*Task details*
Set down exactly the lines in the records below that run from the line with "Keys and hashes" to the line with "Class Keys : Type", inclusive, and nothing more.

*** Data for review Section Begins ***

(* ===== verification/Registry.v ===== *)
(** * The registry of profiles (src/registry, and its copy src/remote/registry)

    A set of profiles under their usernames, the rules by which a profile is
    registered, changed and removed, and the store in memory. The rules are
    written against the interface [Profiles]; [MemProfiles] is its instance.
    Keys and hashes are the key library's, and Go walks a map in an order of
    its own. *)
From S2P Require Export GoStrings.
From stdpp Require Export sorting.

Definition ErrUsernameTaken : error := ErrSentinel "username is taken".
Definition ErrNoRegistry : error := ErrSentinel "no registry is configured".
Definition ErrNotFound : error := ErrSentinel "not found".

(** Key pairs and the hash of a public key: the identifier of a profile is the
    base58 text of its multihash. *)
Class Keys : Type := {
  PrivKey : Type;
  PubKey : Type;
  priv_Sign : PrivKey → string → outcome string;
  priv_GetPublic : PrivKey → PubKey;
  pub_Verify : PubKey → string → string → outcome bool;
  pub_Bytes : PubKey → outcome string;
  crypto_UnmarshalPublicKey : string → outcome PubKey;
  multihash_Sum : string → outcome string;
  B58String : string → string;
}.

(** A signature verifies with the public key of its private key, and the bytes
    of a key give it back. A hash has a text. *)
Class KeysLaws (K : Keys) : Prop := {
  Verify_Sign : ∀ k m s, priv_Sign k m = Ok s → pub_Verify (priv_GetPublic k) m s = Ok true;
  Unmarshal_Bytes : ∀ k d, pub_Bytes k = Ok d → crypto_UnmarshalPublicKey d = Ok k;
  Sign_nonempty : ∀ k m s, priv_Sign k m = Ok s → s ≠ "";
  Bytes_nonempty : ∀ k d, pub_Bytes k = Ok d → d ≠ "";
  B58String_nonempty : ∀ d h, multihash_Sum d = Ok h → B58String h ≠ "";
}.

(** ** Profiles (profile.go, verify.go) *)

(** [type Profile struct] *)
Record Profile : Type := mkProfile {
  p_Created : Z;
  p_Username : string;
  p_Peername : string;
  p_Email : string;
  p_Password : string;
  p_Photo : string;
  p_Thumb : string;
  p_Name : string;
  p_Description : string;
  p_HomeURL : string;
  p_Twitter : string;
  p_ProfileID : string;
  p_PublicKey : string;
  p_Signature : string;
}.
#[export] Instance Profile_eq_dec : EqDecision Profile.
Proof. solve_decision. Defined.

(** [&Profile{}] and [&Profile{Username: name}] *)
Definition named_Profile (name : string) : Profile := mkProfile 0 name "" "" "" "" "" "" "" "" "" "" "" "".
Definition zero_Profile : Profile := named_Profile "".

Definition set_p_Created (t : Z) (p : Profile) : Profile :=
  mkProfile t (p_Username p) (p_Peername p) (p_Email p) (p_Password p) (p_Photo p) (p_Thumb p)
    (p_Name p) (p_Description p) (p_HomeURL p) (p_Twitter p) (p_ProfileID p) (p_PublicKey p) (p_Signature p).
Definition set_p_Peername (n : string) (p : Profile) : Profile :=
  mkProfile (p_Created p) (p_Username p) n (p_Email p) (p_Password p) (p_Photo p) (p_Thumb p)
    (p_Name p) (p_Description p) (p_HomeURL p) (p_Twitter p) (p_ProfileID p) (p_PublicKey p) (p_Signature p).
Definition set_p_Signature (s : string) (p : Profile) : Profile :=
  mkProfile (p_Created p) (p_Username p) (p_Peername p) (p_Email p) (p_Password p) (p_Photo p) (p_Thumb p)
    (p_Name p) (p_Description p) (p_HomeURL p) (p_Twitter p) (p_ProfileID p) (p_PublicKey p) s.
Definition set_p_identity (id key : string) (p : Profile) : Profile :=
  mkProfile (p_Created p) (p_Username p) (p_Peername p) (p_Email p) (p_Password p) (p_Photo p) (p_Thumb p)
    (p_Name p) (p_Description p) (p_HomeURL p) (p_Twitter p) id key (p_Signature p).

(** [Profile.Validate] *)
Definition Validate (p : Profile) : outcome unit :=
  if decide (p_Username p = "") then Error (Errorf "username is required" [])
  else if decide (p_ProfileID p = "") then Error (Errorf "profileID is required" [])
  else if decide (p_Signature p = "") then Error (Errorf "signature is required" [])
  else if decide (p_PublicKey p = "") then Error (Errorf "publickey is required" [])
  else Ok tt.

(** [fmt.Errorf(fmt, err.Error())] on the way out of a call *)
Definition explain {A} (fmt : string) (m : outcome A) : outcome A :=
  match m with Error e => Error (Errorf fmt [error_text e]) | _ => m end.

Section keys.
Context `{Keys}.

(** [verify] and [Profile.Verify] *)
Definition verify (b64PubKey b64Signature data : string) : outcome unit :=
  pkbytes ← explain "publickey base64 encoding: %s" (base64_DecodeString b64PubKey);
  pubkey ← explain "invalid publickey: %s" (crypto_UnmarshalPublicKey pkbytes);
  sigbytes ← explain "signature base64 encoding: %s" (base64_DecodeString b64Signature);
  valid ← explain "invalid signature: %s" (pub_Verify pubkey data sigbytes);
  if (valid : bool) then Ok tt else Error (Errorf "mismatched signature" []).

Definition Verify (p : Profile) : outcome unit := verify (p_PublicKey p) (p_Signature p) (p_Username p).

(** [ProfileFromPrivateKey] fills in the profile it is given, up to the step
    that fails. *)
Definition ProfileFromPrivateKey (privKey : PrivKey) : stM Profile Profile :=
  p ← st_get;
  sigbytes ← st_lift (explain "error signing %s" (priv_Sign privKey (p_Username p)));
  st_modify (set_p_Signature (base64_EncodeToString sigbytes));;
  pubkeybytes ← st_lift (explain "error getting pubkey bytes: %s" (pub_Bytes (priv_GetPublic privKey)));
  mh ← st_lift (explain "error summing pubkey: %s" (multihash_Sum pubkeybytes));
  st_modify (set_p_identity (B58String mh) (base64_EncodeToString pubkeybytes));;
  st_get.
End keys.

(** ** Sets of profiles (profiles.go) *)

(** The body of [Range]: [iter] is called until it declines to go on or fails. *)
Fixpoint range_loop {T} (iter : string → Profile → stM T bool) (l : list (string * Profile)) : stM T unit :=
  match l with
  | [] => mret tt
  | (key, p) :: l => kontinue ← iter key p; if (kontinue : bool) then range_loop iter l else mret tt
  end.

(** [type Profiles interface]; [iter] closes over variables of type [T]. *)
Class Profiles (S : Type) : Type := {
  Profiles_Len : stM S Z;
  Profiles_Load : string → stM S Profile;
  Profiles_Range : ∀ {T}, S → (string → Profile → stM T bool) → stM T unit;
  Profiles_SortedRange : ∀ {T}, S → (string → Profile → stM T bool) → stM T unit;
  Profiles_Create : string → Profile → stM S unit;
  Profiles_Update : string → Profile → stM S unit;
  Profiles_Delete : string → stM S unit;
}.

(** The entries in the order of their keys *)
Definition sorted_entries (m : gmap string Profile) : list (string * Profile) :=
  omap (λ key, p ← m !! key; Some (key, p)) (merge_sort String.le (map_to_list m).*1).

(** What a set of profiles promises: it is a map. *)
Class ProfilesLaws (S : Type) `{!Profiles S} : Type := {
  entries : S → gmap string Profile;
  Len_entries s : Profiles_Len s = (Ok (Z.of_nat (size (entries s))), s);
  Load_entries key s : Profiles_Load key s = (of_option (Error ErrNotFound) (entries s !! key), s);
  Range_entries s : ∃ l, l ≡ₚ map_to_list (entries s) ∧
    ∀ T (iter : string → Profile → stM T bool), Profiles_Range s iter = range_loop iter l;
  SortedRange_entries s T (iter : string → Profile → stM T bool) :
    Profiles_SortedRange s iter = range_loop iter (sorted_entries (entries s));
  Create_entries key p s : ∃ s', Profiles_Create key p s = (Ok tt, s') ∧ entries s' = <[key := p]> (entries s);
  Update_entries key p s : ∃ s', Profiles_Update key p s = (Ok tt, s') ∧ entries s' = <[key := p]> (entries s);
  Delete_entries key s : ∃ s', Profiles_Delete key s = (Ok tt, s') ∧ entries s' = delete key (entries s);
}.

Section rules.
Context `{Keys} {S : Type} `{!Profiles S}.

(** The callback of [RegisterProfile]: it sets [prev]. *)
Definition prev_iter (id : string) (key : string) (profile : Profile) : stM string bool := λ prev,
  if decide (p_ProfileID profile = id) then (Ok true, key) else (Ok false, prev).

(** A call whose error is handled by the caller *)
Definition attempt {A} (m : stM S A) : stM S (option A) := λ s,
  match m s with
  | (Ok a, s) => (Ok (Some a), s)
  | (Error _, s) => (Ok None, s)
  | (Panic, s) => (Panic, s)
  end.

(** [RegisterProfile] at the time [now], with the profile as it leaves it *)
Definition RegisterProfile (now : Z) (p : Profile) : stM S Profile :=
  st_lift (Validate p);;
  st_lift (Verify p);;
  pro ← attempt (Profiles_Load (p_Username p));
  match pro with
  | Some pro =>
      if decide (p_ProfileID pro = p_ProfileID p) then mret p
      else st_fail (Errorf "username '%s' is taken" [p_Username p])
  | None =>
      store ← st_get;
      prev ← (match Profiles_Range store (prev_iter (p_ProfileID p)) "" with
              | (Panic, _) => st_lift Panic
              | (_, prev) => mret prev
              end);
      (if decide (prev ≠ "") then Profiles_Delete prev else mret tt);;
      Profiles_Create (p_Username p) (set_p_Created now p);;
      mret (set_p_Created now p)
  end.

(** [UpdateProfile] *)
Definition UpdateProfile (p : Profile) : stM S unit :=
  st_lift (Validate p);;
  st_lift (Verify p);;
  Profiles_Update (p_Username p) p.

(** [DeregisterProfile]: an error of [Delete] is dropped. *)
Definition DeregisterProfile (p : Profile) : stM S unit :=
  st_lift (Validate p);;
  st_lift (Verify p);;
  attempt (Profiles_Delete (p_Username p));;
  mret tt.
End rules.

(** ** The store in memory

    [type MemProfiles struct], whose lock makes every call one step. The
    profiles behind its pointers are not written once they are stored. *)
Record MemProfiles : Type := mkMemProfiles { ps : gmap string Profile }.
Definition NewMemProfiles : MemProfiles := mkMemProfiles ∅.

(** The order in which Go walks a map *)
Class MapOrder : Type := {
  map_entries : gmap string Profile → list (string * Profile);
  map_entries_perm m : map_entries m ≡ₚ map_to_list m;
}.

Definition mem_Len : stM MemProfiles Z := st_read (λ s, Ok (Z.of_nat (size (ps s)))).
Definition mem_Load (key : string) : stM MemProfiles Profile :=
  st_read (λ s, of_option (Error ErrNotFound) (ps s !! key)).
Definition mem_Range `{MapOrder} {T} (s : MemProfiles) (iter : string → Profile → stM T bool) : stM T unit :=
  range_loop iter (map_entries (ps s)).
Definition mem_SortedRange {T} (s : MemProfiles) (iter : string → Profile → stM T bool) : stM T unit :=
  range_loop iter (sorted_entries (ps s)).
Definition mem_Create (key : string) (value : Profile) : stM MemProfiles unit :=
  st_modify (λ s, mkMemProfiles (<[key := value]> (ps s))).
Definition mem_Update (key : string) (value : Profile) : stM MemProfiles unit :=
  st_modify (λ s, mkMemProfiles (<[key := value]> (ps s))).
Definition mem_Delete (key : string) : stM MemProfiles unit :=
  st_modify (λ s, mkMemProfiles (delete key (ps s))).

#[export] Instance mem_Profiles `{MapOrder} : Profiles MemProfiles := {|
  Profiles_Len := mem_Len;
  Profiles_Load := mem_Load;
  Profiles_Range := @mem_Range _;
  Profiles_SortedRange := @mem_SortedRange;
  Profiles_Create := mem_Create;
  Profiles_Update := mem_Update;
  Profiles_Delete := mem_Delete;
|}.

#[export] Instance mem_ProfilesLaws `{MapOrder} : ProfilesLaws MemProfiles.
Proof.
  refine {| entries := ps |}; intros; try reflexivity; [|by eexists..].
  exists (map_entries (ps s)). split; [apply map_entries_perm|done].
Defined.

*** Data for review Section Ends ***

*Reply*
    Keys and hashes are the key library's, and Go walks a map in an order of
    its own. *)
From S2P Require Export GoStrings.
From stdpp Require Export sorting.

Definition ErrUsernameTaken : error := ErrSentinel "username is taken".
Definition ErrNoRegistry : error := ErrSentinel "no registry is configured".
Definition ErrNotFound : error := ErrSentinel "not found".

(** Key pairs and the hash of a public key: the identifier of a profile is the
    base58 text of its multihash. *)
Class Keys : Type := {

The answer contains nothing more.